Cependant, il convient de nuancer ces avancées sociales. En effet, les Etats-Unis restent actuellement le pays des inégalités, et la pauvreté persiste (12.7% en 1998), les ménages consomment sans épargner alors ils s'endettent… Et si les " pauvres " étaient suffisamment nombreux dans les années 1950 pour constituer un groupe et non une minorité marginale, ce n'est plus le cas actuellement. D'ailleurs, l'on constate que même sous la présidence du démocrate Clinton, l'aide aux plus démunis a été amoindrie en 1996, avec le programme du PRWORA. Il en va de même pour les aides précédemment évoquées que sont le Medicaid et le Medicare : ils ont été réformé de manière à moins distribuer à la population, notamment à cause des problèmes que va causer à l'avenir le Papy Boom. A ces problèmes sociaux, il convient d'ajouter l'absence de couverture maladie concernant environ 16% de la population, les problèmes posés par les fonds de pension puisque tous ne peuvent cotiser, l'emploi précaire… Toutes ces inégalités sociales sont aussi une conséquence de la mutation industrielle du pays et de son économie libérale.

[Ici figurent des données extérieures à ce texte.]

(** A request for one image, served to the end. *)
Definition servedRequest : list Action :=
  [ActRequest ["nginx:latest"];
   ActGo 0 fine []; ActGo 0 fine []; ActGo 0 fine []; ActGo 0 fine []].

(** The state a run ends in, and its first goroutine. *)
Definition after (acts : list Action) : State :=
  match exec (globals apiFlags) apiFlags host watched (initial lock0) acts with
  | Some st => st
  | None => initial lock0
  end.

Definition first (st : State) : Goroutine :=
  match pool st with
  | gr :: _ => gr
  | [] => spawn Tick
  end.

End Demo.

(** ** Views on durations, traces and goroutines *)

Module FormatViews.
Import GoTime GoStrings Format.
Local Open Scope string_scope.
Local Open Scope Z_scope.

(** The text of each component, when the component is shown at all. *)
Definition hoursPart (hours : Z) : option string :=
  if hours =? 1 then Some "1 hour"
  else if negb (hours =? 0) then Some (FormatInt hours ++ " hours")
  else None.

Definition minutesPart (minutes : Z) : option string :=
  if minutes =? 1 then Some "1 minute"
  else if negb (minutes =? 0) then Some (FormatInt minutes ++ " minutes")
  else None.

Definition secondsPart (hours minutes seconds : Z) : option string :=
  if seconds =? 1 then Some "1 second"
  else if negb (seconds =? 0) || ((hours =? 0) && (minutes =? 0))
       then Some (FormatInt seconds ++ " seconds")
  else None.

Fixpoint shown (parts : list (option string)) : list string :=
  match parts with
  | [] => []
  | Some p :: rest => p :: shown rest
  | None :: rest => shown rest
  end.

(** A whole number of seconds split by integer division, as a clock
    would. *)
Definition clock (n : Z) : Z * Z * Z :=
  (Z.quot n 3600, Z.rem (Z.quot n 60) 60, Z.rem n 60).

Definition components (d : Duration) : Z * Z * Z :=
  (hoursOf d, minutesOf d, secondsOf d).

Definition clock_agrees (k : nat) : bool :=
  let n := Z.of_nat k in
  match components (n * Second), clock n, components (- n * Second), clock (- n) with
  | (h, m, s), (h', m', s'), (a, b, c), (a', b', c') =>
      (h =? h') && (m =? m') && (s =? s') && (a =? a') && (b =? b') && (c =? c')
  end.

End FormatViews.

Module RootViews.
Import GoTime GoStrings Format Watchtower.
Local Open Scope string_scope.
Local Open Scope Z_scope.

Section TraceViews.
Context `{Collaborators}.

(** How often the notifier is closed in a trace. *)
Fixpoint closes (t : list Event) : nat :=
  match t with
  | [] => 0
  | EvNotifierClose :: rest => S (closes rest)
  | _ :: rest => closes rest
  end.

(** The error entries of a trace, in order. *)
Fixpoint errors (t : list Event) : list (list string) :=
  match t with
  | [] => []
  | EvLog StandardLogger ErrorLevel args :: rest => args :: errors rest
  | _ :: rest => errors rest
  end.

(** The warnings of a trace, in order. *)
Fixpoint warnings (t : list Event) : list (list string) :=
  match t with
  | [] => []
  | EvLog _ WarnLevel args :: rest => args :: warnings rest
  | _ :: rest => warnings rest
  end.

Finalement, il apparaît dans cette réflexion que malgré toutes les inégalités évoquées, l'économie américaine reste actuellement un modèle pour la planète. Elle est parvenue à surmonter les difficultés de la crise des industries de la seconde révolution industrielle en provoquant une nouvelle révolution industrielle, en créant de nouvelles industries. De plus, elle a réussi à restructurer ses vieilles industries qui sont devenues à l'heure actuelle bien plus performantes, c'est notamment le cas du textile et de l'entreprise " Shaw Industry ". Cependant des nuances sont essentielles puisque cette nouvelle économie reste fragile, basée sur de l'immatériel et la chute de la bourse de 2000-2001, le recul des valeurs technologiques, le ralentissement actuel de l'économie… sont des preuves de cette instabilité. De plus, la société reste très inégalitaire malgré la hausse globale du niveau de vie, de graves problèmes se posent quant à l'immigration clandestine (preuve que le modèle reste attractif) et aux minorités grandissantes. Le modèle est donc contesté par certains pays et imité mais nuancé dans son fondement libéral par d'autres pays (la France par exemple). Le bilan actuel du modèle américain après sa mutation reste donc positif et comme on le constate souvent, la mutation a été la conséquence de mutations de deux facteurs : les acteurs (l'Etat ayant tendance à réduire son rôle), et les échelles, qui deviennent une : celle du monde.